The totality of data that represents that memory is what we call the Current Skill State and Litexa's syntax is designed around this central idea of handling incoming intents based on that state.
# Litexa States
To define the "where are we in the conversation" part of the skill state, Litexa groups code statements into named blocks also called states, which are further subdivided into three kinds of blocks called handlers:
- the entry handler, executed when a state first becomes active
- a set of intent handlers, executed when the skill receives any a specific intent, while the state is active
- the exit handler, executed when a state has just become inactive, before the next state becomes active.
A few specific statements in the Litexa language apply to the skill at all times, and as such they are found outside the scope of any state. These are called global statements.
Here's a look at the syntax for defining these parts:
# global statements would go here
stateName
# all code placed here constitutes the "entry handler" for
# this state
when "do something"
# when the skill is in this state, and the user says
# "do something", then this intent handler will execute
when AMAZON.YesIntent
# you can use built in Alexa intent names directly, in
# this case the AMAZON.YesIntent which specifies various
# ways a person might say "yes" in the current language
otherwise
# code here will be run should an intent matching none
# of the above handlers is received while the skill is
# in this specific state
# all code placed here constitutes the "exit handler"
# no more intent handlers can be defined after this point
anotherStateName
# this began a new state
# State Flow
When a skill begins, the skill is always set to be in the launch
state, that is the state named exactly "launch", and will always
run that state's entry handler.
When a handler completes, it must choose to do one and only one of three things, each specified by a statement:
- It can choose to end the current state and activate a new one,
with the
-> stateName
state transition statement - It can choose to stop the state machine in the current state
and send the current results to the user with the
LISTEN
statement. - It can choose to end the skill, returning all final results
to the user with the
END
statement.
The LISTEN
statement additionally takes arguments aimed at the
user's device.
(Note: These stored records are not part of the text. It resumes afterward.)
Lemma honest_set_flags x f s : honest s -> honest (set_flags x f s).
Proof. by destruct x. Qed.
Lemma on_stage_honest x k s : honest s -> keeps honest (on_stage x k s).
Proof.
  intros Hs. destruct x; unfold on_stage.
  - destruct (built s); [|done]. by apply keeps_bind_any.
  - unfold honest in Hs. destruct (stage_ s) eqn:E1; try done. apply keeps_bind_any. intros c.
    unfold honest. cbn. done.
Qed.
Lemma on_outer_honest k s : honest s -> keeps honest (on_outer k s).
Proof. intros Hs. unfold on_outer. by apply keeps_bind_any. Qed.
Lemma resume_parent_honest s : honest s -> keeps honest (resume_parent s).
Proof. intros Hs. unfold resume_parent. destruct (parent_ s); [done|]. by apply on_outer_honest. Qed.
Lemma switchTo_honest (a : stage V E) s :
  match a with ExceptionStage _ => False | _ => True end -> inException s = false -> honest s -> keeps honest (switchTo a s).
Proof.
  unfold honest, inException, switchTo. destruct a; try done; destruct (stage_ s); try done; intros _ _ H; by apply keeps_bind_any.
Qed.
Lemma switchTo_none_honest s : inSecondStage s = true -> honest s -> keeps honest (switchTo NoStage s).
Proof. intros H. apply switchTo_honest; [done|]. unfold inSecondStage, inException in *. by destruct (stage_ s). Qed.
Lemma switchTo_thrown_honest (exn : E) s : keeps honest (switchTo (ExceptionStage exn) (log_thrown exn s)).
Proof. unfold switchTo. destruct (stage_ _); try (by left). apply keeps_bind_any. by left. Qed.
#[local] Hint Resolve on_stage_honest on_outer_honest resume_parent_honest honest_set_flags switchTo_none_honest
  switchTo_thrown_honest : honest.
#[local] Hint Extern 1 (honest (markStageStarted _ _)) => apply honest_set_flags : honest.
#[local] Hint Extern 1 (honest (markStageCancelling _ _)) => apply honest_set_flags : honest.
#[local] Hint Extern 1 (honest (markStageDone _ _)) => apply honest_set_flags : honest.
#[local] Hint Extern 1 (honest (markStageMustNotResume _ _)) => apply honest_set_flags : honest.
Local Ltac keep_step :=
  match goal with
  | |- keeps honest_pair (Ok (_, _)) => red; red; cbn [snd]
  | |- keeps honest (Ok _) => red
  | |- keeps _ (Fault _) => exact I
  | |- keeps _ (@mbind _ _ (with_ _ _ _) _ _ _) => apply (keeps_bind honest); [|intros ? ?]
  | |- keeps _ (@mbind _ _ (_ * with_ _ _ _)%type _ _ _) => apply (keeps_bind honest_pair); [|let H := fresh in intros [? ?] H; unfold honest_pair in H; cbn [snd] in H]
  | |- keeps _ (@mbind _ _ _ _ _ _) => apply keeps_bind_any; intros ?
  | |- context [if ?b then _ else _] => destruct b eqn:?
  | |- context [match ?b with _ => _ end] => destruct b eqn:?
  end.
Local Ltac keep := repeat (solve [eauto with honest] || keep_step).

Lemma started_meanwhile_honest x ans s : honest s -> keeps honest (started_meanwhile x ans s).
Proof. intros Hs. unfold started_meanwhile. keep. Qed.
#[local] Hint Resolve started_meanwhile_honest : honest.
Lemma cancelStage_honest f x ans s :
  (forall s, honest s -> keeps honest (f s)) -> honest s -> keeps honest_pair (cancelStage f x ans s).
Proof. intros Hf Hs. unfold cancelStage. keep. Qed.
Lemma take_result_honest ans s : honest s -> keeps honest (take_result ans s).
Proof.
  intros Hs. unfold take_result, on_stage. unfold honest in Hs. destruct (stage_ s) as [| |v c|] eqn:E1; try done.
  destruct (Checker.step CResume c) as [c'|]; [|done]. cbn. destruct (s_out ans) as [w|e]; cbn.
  - unfold honest. cbn. congruence.
  - unfold switchTo. cbn. apply keeps_bind_any. intros _. by right.
Qed.
#[local] Hint Resolve cancelStage_honest take_result_honest : honest.
Lemma onStageDone_honest n x ans s : honest s -> keeps honest (onStageDone n x ans s).
Proof. revert x s. induction n as [|n IH]; intros x s Hs; [done|]. cbn [onStageDone]. keep. Qed.
#[local] Hint Resolve onStageDone_honest : honest.
#[local] Hint Extern 1 (keeps _ (onStageDone_ _ _ _)) => apply onStageDone_honest : honest.
Lemma cancelStage__honest x ans s : honest s -> keeps honest_pair (cancelStage_ x ans s).
Proof. intros Hs. apply cancelStage_honest; auto with honest. Qed.
Lemma beginStage_enter_honest x ans s : honest s -> keeps honest_pair (beginStage_enter x ans s).
Proof. intros Hs. unfold beginStage_enter. keep. Qed.
Lemma beginStage_return_honest x ans s : honest s -> keeps honest (beginStage_return x ans s).
Proof. intros Hs. unfold beginStage_return. keep. Qed.
#[local] Hint Resolve cancelStage__honest beginStage_enter_honest beginStage_return_honest : honest.
Lemma beginSecond_honest ans s : honest s -> keeps honest (beginSecond ans s).
Proof. intros Hs. unfold beginSecond. keep. Qed.
Lemma doCancel_honest ans s : honest s -> keeps honest_pair (doCancel ans s).
Proof. intros Hs. assert (honest (set_cancelling s)) by done. unfold doCancel. keep. Qed.
#[local] Hint Resolve beginSecond_honest doCancel_honest : honest.
Lemma started_honest v s : inException s = false -> honest s -> keeps honest (started v s).
Proof.
  intros Hx Hs. unfold started, markStarted. assert (honest (set_fired s)) by done. keep.
  by apply switchTo_honest.
Qed.
Lemma markStarted_return_honest (threw : option E) ans s :
  inException s = false -> honest s -> keeps honest (markStarted_return threw ans s).
Proof.
  intros Hx Hs. unfold markStarted_return. apply keeps_bind_any. intros [v ex]. destruct threw as [exn|]; [keep|].
  assert (Hm : honest (set_stage (SecondStage v Checker.initial) (set_then None s))).
  { unfold honest, inException in *. cbn. by destruct (stage_ s). }
  revert Hm. generalize (set_stage (SecondStage v Checker.initial) (set_then None s)). intros. keep.
Qed.
Lemma await_resume_honest ans s : honest s -> keeps honest_pair (await_resume ans s).
Proof. intros Hs. unfold await_resume. keep. Qed.
Lemma await_set_executor_honest ans s : honest s -> keeps honest (await_set_executor ans s).
Proof.
  intros Hs. unfold await_set_executor. keep_step; [by apply on_stage_honest|]. destruct (inSecondStage a); [keep|].
  destruct (stage_ a) eqn:Ha; try done. cbn. apply switchTo_honest; [done| |done]. unfold inException. by rewrite Ha.
Qed.
#[local] Hint Resolve await_resume_honest await_set_executor_honest : honest.
Lemma step_honest e ans s s' :
  match e with EStarted _ | EMade _ => inException s = false | _ => True end ->
  honest s -> step e ans s = Ok s' -> honest s'.
Proof.
  intros Hx Hs Es. enough (Hk : keeps honest (step e ans s)) by (by rewrite Es in Hk). clear Es.
  destruct e; cbn [step]; try (by apply started_honest); try (by apply markStarted_return_honest);
    unfold await_suspend, await_suspend_return, await_cancel, await_early_cancel; keep.
Qed.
Currently you can specify:
LISTEN microphone
to open the blue ring and microphone to accept user voice commandsLISTEN
orLISTEN events
to send no specific commands to the user device, keeping the session open but NOT opening the microphone
In any case though, an Alexa skill should always expect any kind of
event to appear, so neither of these variations restrict what kinds
of events will appear next. E.g. even without sending LISTEN microphone
a skill must be prepared to handle the user using the wake word
to say something, e.g. "Alexa, help".
Note
Each handler will completely finish before any other handler can run, and each handler will completely finish before a skill returns a response. This means that a Litexa skill, for a given user, will only ever be in one state at a time, and that the code can determine where to resume the skill by storing just the name of the state we last stopped at.
Let's look at a sample in action:
launch
say "Hello!"
-> askAboutRoses
askAboutRoses
say "Which do you prefer, red or blue roses?"
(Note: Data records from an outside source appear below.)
Lemma step_runs e o l cl rc :
  settled l -> idle o cl rc -> enabled e (World o None Runs (l ++ [FTask]) cl rc) = true ->
  exists w', step e (World o None Runs (l ++ [FTask]) cl rc) = Ok w' /\ phase w'.
Proof.
  intros Hl Hi He. destruct e as [| | | |f| | | |c| | | |v| | | | |]; start_step He;
    try (destruct o as [[v' e s h cb]|]; cbn in He, Hi; try discriminate He; try (destruct Hi as [-> ->])).
  - compute_step. by apply ph_runs; [|split].
  - compute_step. by apply ph_runs.
  - compute_step. apply ph_portal_before; [done|done|]. split; [auto|done].
  - destruct v'; [done|]. rewrite app_nil_r. compute_step. apply ph_before; [done|]. split; cbn; [auto|done].
  - compute_step. apply ph_before; [done|]. split; cbn; [auto|done].
  - destruct v', cb; try done. rewrite app_nil_r. compute_step. by apply ph_runs; [|split].
  - compute_step. apply ph_away; [by apply settled_task|by split].
  - compute_step. apply ph_away; [by apply settled_task|done].
Qed.

(** Only a call of an initiate function may use its captures. *)
Lemma no_captures l : settled l -> match last l with Some (FInitiate b) => negb b | _ => false end = true -> False.
Proof.
  intros Hs. destruct (last l) as [[|[]]|] eqn:E; [done..| |done]. by destruct (last_settled _ _ Hs E).
Qed.

Lemma step_away e o l cl rc :
  settled l -> idle o cl rc -> enabled e (World o None Away l cl rc) = true ->
  exists w', step e (World o None Away l cl rc) = Ok w' /\ phase w'.
Proof.
  intros Hl Hi He. destruct e as [| | | |f| | | |c| | | |v| | | | |]; start_step He.
  - destruct o as [[[] e s h []]|]; cbn in He, Hi; try discriminate He. destruct Hi as [-> ->]. rewrite app_nil_r.
    compute_step. by apply ph_away; [|split].
  - cbn [step stack deref mbind res_bind]. destruct (last l) as [f|] eqn:Hf; [|done]. cbn [deref mbind res_bind].
    destruct f as [|[]]; [| |by destruct (last_settled l _ Hl Hf)]; (eexists; split; [reflexivity|]);
      (apply ph_away; [by apply settled_take|done]).
  - destruct l; [|done]. compute_step. by apply (ph_runs o []).
  - by destruct (no_captures _ Hl He).
Qed.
reprompt "No really, do you like red, or blue roses better?"
LISTEN microphone
when "I like $color roses"
or "$color ones"
or "$color, I guess"
or "$color"
with color = "red", "blue"
say "Hey, I like $color ones too."
or "How about that. I like $color ones too."
say "Goodbye"
END
when AMAZON.HelpIntent
say "Please tell me, do you like red, or blue roses?"
LISTEN microphone
when AMAZON.RepeatIntent
-> askAboutRoses
otherwise
say "I'm sorry, didn't catch that."
-> askAboutRoses
We begin at launch, presumably after the user has said something
like "Alexa, launch roses". The launch state's entry handler
greets the user, and then uses a state transition to go to the
askAboutRoses
state. That state's entry handler asks the
question, then finishes with a listen statement. This causes
the skill to return all say statements, ask that the microphone
be opened, and begin listening for incoming events.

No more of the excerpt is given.